*Information given*.
Lemma CacheThinking_other_session (now stamp : Time)
    (sessionID thinkingID thinkingText signature sessionID' : string)
    (c : thinkingCacheT) :
  sessionID' <> sessionID ->
  CacheThinking now stamp sessionID thinkingID thinkingText signature c !! sessionID'
  = c !! sessionID'.
Proof.
  intros Hne. unfold CacheThinking.
  destruct ((sessionID =? "")%string || (thinkingID =? "")%string
            || (thinkingText =? "")%string); [reflexivity|].
  unfold getOrCreateThinkingSession.
  destruct (c !! sessionID) as [sc|].
  - rewrite lookup_insert_ne by congruence. reflexivity.
  - rewrite !lookup_insert_ne by congruence. reflexivity.
Qed.

(** X10: puts into one session, however many and whatever they evict
    there, leave every other session exactly as it was. *)
Theorem puts_touch_one_session (sessionID sessionID' : string) (ps : list put)
    (c : thinkingCacheT) :
  sessionID' <> sessionID ->
  runPuts sessionID ps c !! sessionID' = c !! sessionID'.
Proof.
  intros Hne. revert c. unfold runPuts.
  induction ps as [|p ps IH]; intros c; [reflexivity|].
  simpl. rewrite IH. unfold runPut. apply CacheThinking_other_session, Hne.
Qed.

(** X11: below the capacity of 100 entries a put evicts nothing: every
    other entry of the session is still there, unchanged. *)
Theorem put_below_capacity_keeps_all (now stamp : Time)
    (sessionID thinkingID thinkingText signature k : string) (c : thinkingCacheT) :
  sessionID <> "" -> thinkingID <> "" -> thinkingText <> "" ->
  (size (sessionEntries sessionID c) < MaxThinkingEntriesPerSession)%nat ->
  k <> thinkingID ->
  sessionEntries sessionID
    (CacheThinking now stamp sessionID thinkingID thinkingText signature c) !! k
  = sessionEntries sessionID c !! k.
Proof.
  intros Hs Hi Ht Hsize Hk.
  unfold sessionEntries at 1. rewrite CacheThinking_session by assumption. simpl.
  rewrite lookup_insert_ne by congruence.
  unfold makeRoom.
  destruct (Nat.leb_spec MaxThinkingEntriesPerSession (size (sessionEntries sessionID c)));
    [lia | reflexivity].
Qed.

(** X12: a put into a session that holds exactly 100 entries, at least
    one of them expired, removes the expired entries and nothing else:
    every entry that has not expired survives, however old it is. *)
Theorem put_at_capacity_evicts_expired_only (now stamp : Time)
    (sessionID thinkingID thinkingText signature : string) (c : thinkingCacheT)
    (sc : thinkingSessionCache) (k0 : string) (e0 : ThinkingEntry) (k : string) :
  sessionID <> "" -> thinkingID <> "" -> thinkingText <> "" ->
  c !! sessionID = Some sc -> size sc = MaxThinkingEntriesPerSession ->
  sc !! k0 = Some e0 -> expired now e0 = true ->
  k <> thinkingID ->
  sessionEntries sessionID
    (CacheThinking now stamp sessionID thinkingID thinkingText signature c) !! k
  = match sc !! k with
    | Some e => if expired now e then None else Some e
    | None => None
    end.
Proof.
  intros Hs Hi Ht Hc Hsize Hk0 He0 Hk.
  unfold sessionEntries at 1. rewrite CacheThinking_session by assumption. simpl.
  rewrite lookup_insert_ne by congruence.
  unfold sessionEntries. rewrite Hc. simpl.
  unfold makeRoom. rewrite Hsize.
  rewrite Nat.leb_refl.
  pose proof (evictExpired_size_lt now sc k0 e0 Hk0 He0) as Hlt. rewrite Hsize in Hlt.
  cbv zeta.
  destruct (Nat.leb_spec MaxThinkingEntriesPerSession (size (evictExpired now sc))); [lia|].
  apply evictExpired_lookup.
Qed.

End WithOrder.

Section WithOrderSpec.
Context {ord : GoOrder} {spec : GoOrderSpec ord}.

Lemma evictOldest_size (sc : thinkingSessionCache) :
  size sc = 100%nat -> size (evictOldest sc) = 75%nat.
Proof.
  intros Hsize.
  destruct (evictOldest_full sc Hsize) as (removed & kept & Hperm & Hlen & -> & _).
  assert (Hall : NoDup (removed.*1 ++ kept.*1)).
  { rewrite <- fmap_app, Hperm, <- list_fmap_compose.
    apply (NoDup_fst_map_to_list sc). }
  apply NoDup_app in Hall as (Hnd & _ & _).
  pose proof (size_foldl_delete removed sc Hnd) as Hsz.
  rewrite Hsize, Hlen in Hsz.
  enough (size (foldl (fun m (o : keyTs) => delete o.1 m) sc removed) + 25 = 100)%nat by lia.
  apply Hsz. intros k Hk. apply list_elem_of_fmap in Hk as (o & -> & Ho).
  assert (Hin : o ∈ keyTsOf <$> map_to_list sc).
  { rewrite <- Hperm. apply elem_of_app. auto. }
  apply elem_of_keyTsOf in Hin as (e & He & _). eauto.
Qed.

Lemma makeRoom_size (now : Time) (sc : thinkingSessionCache) :
  (size sc <= 100)%nat -> (size (makeRoom now sc) < 100)%nat.
Proof.
  intros Hle. unfold makeRoom, MaxThinkingEntriesPerSession.
  destruct (Nat.leb_spec 100 (size sc)) as [Hge|Hlt]; [|exact Hlt].
  cbv zeta. pose proof (evictExpired_size now sc) as Hex.
  destruct (Nat.leb_spec 100 (size (evictExpired now sc))) as [Hge'|Hlt']; [|exact Hlt'].
  rewrite evictOldest_size by lia. lia.
Qed.

Lemma bounded_CacheThinking (now stamp : Time)
    (sessionID thinkingID thinkingText signature : string) (c : thinkingCacheT) :
  bounded c ->
  bounded (CacheThinking now stamp sessionID thinkingID thinkingText signature c).
Proof.
  intros Hc.
  destruct (String.eqb_spec sessionID "") as [->|Hs].
  { rewrite CacheThinking_rejected by auto. exact Hc. }
  destruct (String.eqb_spec thinkingID "") as [->|Hi].
  { rewrite CacheThinking_rejected by auto. exact Hc. }
  destruct (String.eqb_spec thinkingText "") as [->|Ht].
  { rewrite CacheThinking_rejected by auto. exact Hc. }
  intros s sc Hsc.
  destruct (decide (s = sessionID)) as [->|Hne].
  - rewrite CacheThinking_session in Hsc by assumption. injection Hsc as <-.
    assert (Hb : (size (sessionEntries sessionID c) <= 100)%nat).
    { unfold sessionEntries. destruct (c !! sessionID) as [sc0|] eqn:Hsc0; simpl.
      - apply (Hc _ _ Hsc0).
      - rewrite map_size_empty. lia. }
    pose proof (makeRoom_size now _ Hb) as Hroom.
    rewrite map_size_insert. unfold MaxThinkingEntriesPerSession.
    destruct (makeRoom now (sessionEntries sessionID c) !! thinkingID); simpl; lia.
  - rewrite CacheThinking_other_session in Hsc by exact Hne. apply (Hc _ _ Hsc).
Qed.

Lemma bounded_GetCachedThinking (now : Time) (sessionID thinkingID : string)
    (c : thinkingCacheT) :
  bounded c -> bounded (GetCachedThinking now sessionID thinkingID c).2.
Proof.
  intros Hc. unfold GetCachedThinking.
  destruct ((sessionID =? "")%string || (thinkingID =? "")%string); [exact Hc|].
  destruct (c !! sessionID) as [sc|] eqn:Hsc; [|exact Hc].
  destruct (sc !! thinkingID) as [entry|]; [|exact Hc].
  destruct (expired now entry); [|exact Hc]. simpl.
  intros s sc' Hs. destruct (decide (s = sessionID)) as [->|Hne].
  - rewrite lookup_insert_eq in Hs. injection Hs as <-.
    pose proof (map_subseteq_size _ _ (delete_subseteq sc thinkingID)) as Hle.
    pose proof (Hc _ _ Hsc). lia.
  - rewrite lookup_insert_ne in Hs by congruence. apply (Hc _ _ Hs).
Qed.

Lemma bounded_Clear (sessionID : string) (c : thinkingCacheT) :
  bounded c -> bounded (ClearThinkingCache sessionID c).
Proof.
  intros Hc. unfold ClearThinkingCache.
  destruct (negb (sessionID =? "")%string).
  - intros s sc Hs. destruct (decide (s = sessionID)) as [->|Hne].
    + rewrite lookup_delete_eq in Hs. discriminate.
    + rewrite lookup_delete_ne in Hs by congruence. apply (Hc _ _ Hs).
  - intros s sc Hs. rewrite lookup_empty in Hs. discriminate.
Qed.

*Exercise objective*. Begin at the line above that has "unfold makeRoom. rewrite Hsize." and stop after the line that has "destruct (Nat.leb_spec 100 (size sc))", copying each line exactly and adding nothing else.

*Exercise answer*.
  unfold makeRoom. rewrite Hsize.
  rewrite Nat.leb_refl.
  pose proof (evictExpired_size_lt now sc k0 e0 Hk0 He0) as Hlt. rewrite Hsize in Hlt.
  cbv zeta.
  destruct (Nat.leb_spec MaxThinkingEntriesPerSession (size (evictExpired now sc))); [lia|].
  apply evictExpired_lookup.
Qed.

End WithOrder.

Section WithOrderSpec.
Context {ord : GoOrder} {spec : GoOrderSpec ord}.

Lemma evictOldest_size (sc : thinkingSessionCache) :
  size sc = 100%nat -> size (evictOldest sc) = 75%nat.
Proof.
  intros Hsize.
  destruct (evictOldest_full sc Hsize) as (removed & kept & Hperm & Hlen & -> & _).
  assert (Hall : NoDup (removed.*1 ++ kept.*1)).
  { rewrite <- fmap_app, Hperm, <- list_fmap_compose.
    apply (NoDup_fst_map_to_list sc). }
  apply NoDup_app in Hall as (Hnd & _ & _).
  pose proof (size_foldl_delete removed sc Hnd) as Hsz.
  rewrite Hsize, Hlen in Hsz.
  enough (size (foldl (fun m (o : keyTs) => delete o.1 m) sc removed) + 25 = 100)%nat by lia.
  apply Hsz. intros k Hk. apply list_elem_of_fmap in Hk as (o & -> & Ho).
  assert (Hin : o ∈ keyTsOf <$> map_to_list sc).
  { rewrite <- Hperm. apply elem_of_app. auto. }
  apply elem_of_keyTsOf in Hin as (e & He & _). eauto.
Qed.

Lemma makeRoom_size (now : Time) (sc : thinkingSessionCache) :
  (size sc <= 100)%nat -> (size (makeRoom now sc) < 100)%nat.
Proof.
  intros Hle. unfold makeRoom, MaxThinkingEntriesPerSession.
  destruct (Nat.leb_spec 100 (size sc)) as [Hge|Hlt]; [|exact Hlt].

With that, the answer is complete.